» Problem
The entries below are to be reproduced in full, exactly as written.

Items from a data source

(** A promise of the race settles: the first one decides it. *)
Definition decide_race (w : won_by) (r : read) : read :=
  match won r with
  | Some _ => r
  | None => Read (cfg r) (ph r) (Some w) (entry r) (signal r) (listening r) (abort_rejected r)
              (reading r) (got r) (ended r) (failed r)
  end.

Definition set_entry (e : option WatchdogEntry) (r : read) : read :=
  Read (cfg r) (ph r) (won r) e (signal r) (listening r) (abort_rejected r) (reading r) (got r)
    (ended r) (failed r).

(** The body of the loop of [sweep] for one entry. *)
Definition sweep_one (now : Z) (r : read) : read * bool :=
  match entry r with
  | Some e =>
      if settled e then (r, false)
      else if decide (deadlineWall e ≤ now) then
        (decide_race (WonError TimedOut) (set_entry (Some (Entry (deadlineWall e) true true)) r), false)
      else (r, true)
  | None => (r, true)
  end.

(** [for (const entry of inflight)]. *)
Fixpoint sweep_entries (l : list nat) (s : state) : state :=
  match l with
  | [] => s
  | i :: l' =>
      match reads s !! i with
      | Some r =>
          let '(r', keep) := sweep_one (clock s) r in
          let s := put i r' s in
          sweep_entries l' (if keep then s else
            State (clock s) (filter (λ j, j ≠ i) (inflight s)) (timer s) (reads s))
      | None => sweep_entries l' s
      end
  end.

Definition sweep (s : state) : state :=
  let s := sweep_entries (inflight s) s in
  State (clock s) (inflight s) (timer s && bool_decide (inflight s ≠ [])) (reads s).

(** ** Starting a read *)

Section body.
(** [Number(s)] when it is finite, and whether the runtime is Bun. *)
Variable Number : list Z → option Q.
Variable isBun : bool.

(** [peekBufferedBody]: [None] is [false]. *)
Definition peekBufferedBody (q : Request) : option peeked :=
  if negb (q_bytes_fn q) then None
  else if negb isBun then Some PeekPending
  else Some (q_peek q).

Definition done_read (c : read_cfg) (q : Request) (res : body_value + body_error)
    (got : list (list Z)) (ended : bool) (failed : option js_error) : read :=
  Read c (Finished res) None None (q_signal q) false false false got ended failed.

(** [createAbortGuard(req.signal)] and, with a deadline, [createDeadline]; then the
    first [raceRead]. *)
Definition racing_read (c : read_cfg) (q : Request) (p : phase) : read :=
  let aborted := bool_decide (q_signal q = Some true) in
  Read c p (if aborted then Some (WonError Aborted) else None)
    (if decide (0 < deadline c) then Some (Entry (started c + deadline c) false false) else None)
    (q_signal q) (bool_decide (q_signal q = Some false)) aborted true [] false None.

» Answer box
(** A promise of the race settles: the first one decides it. *)
Definition decide_race (w : won_by) (r : read) : read :=
  match won r with
  | Some _ => r
  | None => Read (cfg r) (ph r) (Some w) (entry r) (signal r) (listening r) (abort_rejected r)
              (reading r) (got r) (ended r) (failed r)
  end.

Definition set_entry (e : option WatchdogEntry) (r : read) : read :=
  Read (cfg r) (ph r) (won r) e (signal r) (listening r) (abort_rejected r) (reading r) (got r)
    (ended r) (failed r).

(** The body of the loop of [sweep] for one entry. *)
Definition sweep_one (now : Z) (r : read) : read * bool :=
  match entry r with
  | Some e =>
      if settled e then (r, false)
      else if decide (deadlineWall e ≤ now) then
        (decide_race (WonError TimedOut) (set_entry (Some (Entry (deadlineWall e) true true)) r), false)
      else (r, true)
  | None => (r, true)
  end.

(** [for (const entry of inflight)]. *)
Fixpoint sweep_entries (l : list nat) (s : state) : state :=
  match l with
  | [] => s
  | i :: l' =>
      match reads s !! i with
      | Some r =>
          let '(r', keep) := sweep_one (clock s) r in
          let s := put i r' s in
          sweep_entries l' (if keep then s else
            State (clock s) (filter (λ j, j ≠ i) (inflight s)) (timer s) (reads s))
      | None => sweep_entries l' s
      end
  end.

Definition sweep (s : state) : state :=
  let s := sweep_entries (inflight s) s in
  State (clock s) (inflight s) (timer s && bool_decide (inflight s ≠ [])) (reads s).

(** ** Starting a read *)

Section body.
(** [Number(s)] when it is finite, and whether the runtime is Bun. *)
Variable Number : list Z → option Q.
Variable isBun : bool.

(** [peekBufferedBody]: [None] is [false]. *)
Definition peekBufferedBody (q : Request) : option peeked :=
  if negb (q_bytes_fn q) then None
  else if negb isBun then Some PeekPending
  else Some (q_peek q).

Definition done_read (c : read_cfg) (q : Request) (res : body_value + body_error)
    (got : list (list Z)) (ended : bool) (failed : option js_error) : read :=
  Read c (Finished res) None None (q_signal q) false false false got ended failed.

(** [createAbortGuard(req.signal)] and, with a deadline, [createDeadline]; then the
    first [raceRead]. *)
Definition racing_read (c : read_cfg) (q : Request) (p : phase) : read :=
  let aborted := bool_decide (q_signal q = Some true) in
  Read c p (if aborted then Some (WonError Aborted) else None)
    (if decide (0 < deadline c) then Some (Entry (started c + deadline c) false false) else None)
    (q_signal q) (bool_decide (q_signal q = Some false)) aborted true [] false None.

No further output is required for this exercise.